Saturday, April 23, 2011

dust bunnies and days off

I'm not sure which muscle my trainer isolated yesterday, but I'm quite certain it's the same one I need for vacuuming.  I should probably let it rest...wouldn't want to overdo it.  Looks like the Easter Bunny will be in good company tomorrow!

Sunday, April 17, 2011

can't stop singing this...

I wish you freedom
I wish you peace
I wish you nights of stars
That beckon you to sleep
I wish you heartache
That leaves you more of a man
I wish I could be there
But I can't

I wish you places
That sit so still
Where people never ever change
and never ever will
I wish I could hold you
And make you understand
I wish I could be there
But I can't

Be good for your mama
Cause she'll need a hand to hold
Boy, she loves you
More than you'll ever know
There are rhymes and there are reasons
And times when nothing stayed the same
But you know my love still remains

I wish you wisdom
I wish you years
I wish you armies
To conquer all your fears
I wish you courage for all that life demands
I wish I could be there
But I can't

Be good for your mama
Cause she'll need a hand to hold
Boy, she loves you
More than you'll ever know
There are rhymes and there are reasons
And times when nothing stayed the same
But you know my love still remains

I wish we were together
I wish I was home
I wish there were nights
Where I was never alone
I know I've said it
But I'll say it once again
I wish I could be there
But I can't



- Gavin's Song by Marc Broussard


Thinking of you, Becca!  Your dance made this song even more of a favorite for me!

Wednesday, April 13, 2011

Hello, my name is...

For the past five hours, I've been working diligently on a paper about counseling gifted adolescents.  Not wanting to risk losing my work, I decided to email a copy to myself.  I opened my email account, hit "compose mail," and sat with my fingers hovering over the keys and a blank in my mind.  As I stared at the blinking cursor in the "To" field, I literally said out loud, "What's her name?"

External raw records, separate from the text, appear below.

(** It arrives at host 7 in the world it leaves behind, and its end is handled there. *)
Lemma frame_carried_witness :
  exists w1 w3 w5 n t, handle 5 (UpperFrame sample_payload) world4 = Ok (tt, w1) /\
    handle 7 (LowerAirFrame 1 ((outgoing (radio_of world4 5) sample_payload)<| arrivalTime := turned |>))
      ((advance turned world5)<| flights := [] |>) = Ok (tt, w3) /\
    handle 7 (SelfTimer (PHY_RX_OVER_TIMER 1)) (advance t w3) = Ok (tt, w5) /\
    told w5 = told w3 ++ [(7%positive, ToMac_frame sample_payload); (7%positive, NF_RADIOSTATE_CHANGED n)].
Proof.
  destruct (frame_carried sample_power 27 100 world4 5 7 (radio_of world4 5) (radio_of world4 7) sample_payload world4_reached
    ltac:(by vm_compute) ltac:(by vm_compute) ltac:(done) ltac:(by vm_compute) ltac:(by vm_compute) ltac:(by vm_compute)
    ltac:(by vm_compute) ltac:(by vm_compute) ltac:(by vm_compute)) as [(w1 & E1 & _) Hw].
  assert (Hh : hears (radio_of world5 7) (outgoing (radio_of world4 5) sample_payload)) by (split; [split|..]; by vm_compute).
  destruct (Hw world5 (radio_of world5 7) [] [] 1%positive world5_reached ltac:(by vm_compute) ltac:(by vm_compute) Hh
    ltac:(by vm_compute) ltac:(by vm_compute)) as (w3 & r3 & E3 & Hr3 & _ & H4).
  destruct (H4 w3 Hr3) as (w5 & E5 & n & Ht).
  eexists w1, w3, w5, n, _. split; [exact E1|]. split; [exact E3|]. split; [exact E5|exact Ht].
Defined.
End sample_world.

I think it's safe to say that none of the techniques mentioned in my paper will ever have to be used on me.

Tuesday, April 12, 2011

warning swines

Tonight in my Adolescent Appraisal class, our professor reviewed the components of the Wechsler Intelligence Scale, which measures a person's IQ.  We went through some sample questions, which I was kind of rocking out (mind you, the specific instrument we were looking at is designed to test individuals between the ages of 6 and 16, so that's technically not bragging).  And then we got to the Picture Completion section where you look at an illustration and have to state what is missing from the picture.  An example might be a bike with no spokes in the tires.  I was proudly displaying my Highlights Magazine skills circa 1992 when a picture emerged that made me pause, squint my eyes, and tilt my head to the side like a terrier who doesn't care about your day and just wants you to give him the treat already (yeah, I made myself a boy dog in that analogy).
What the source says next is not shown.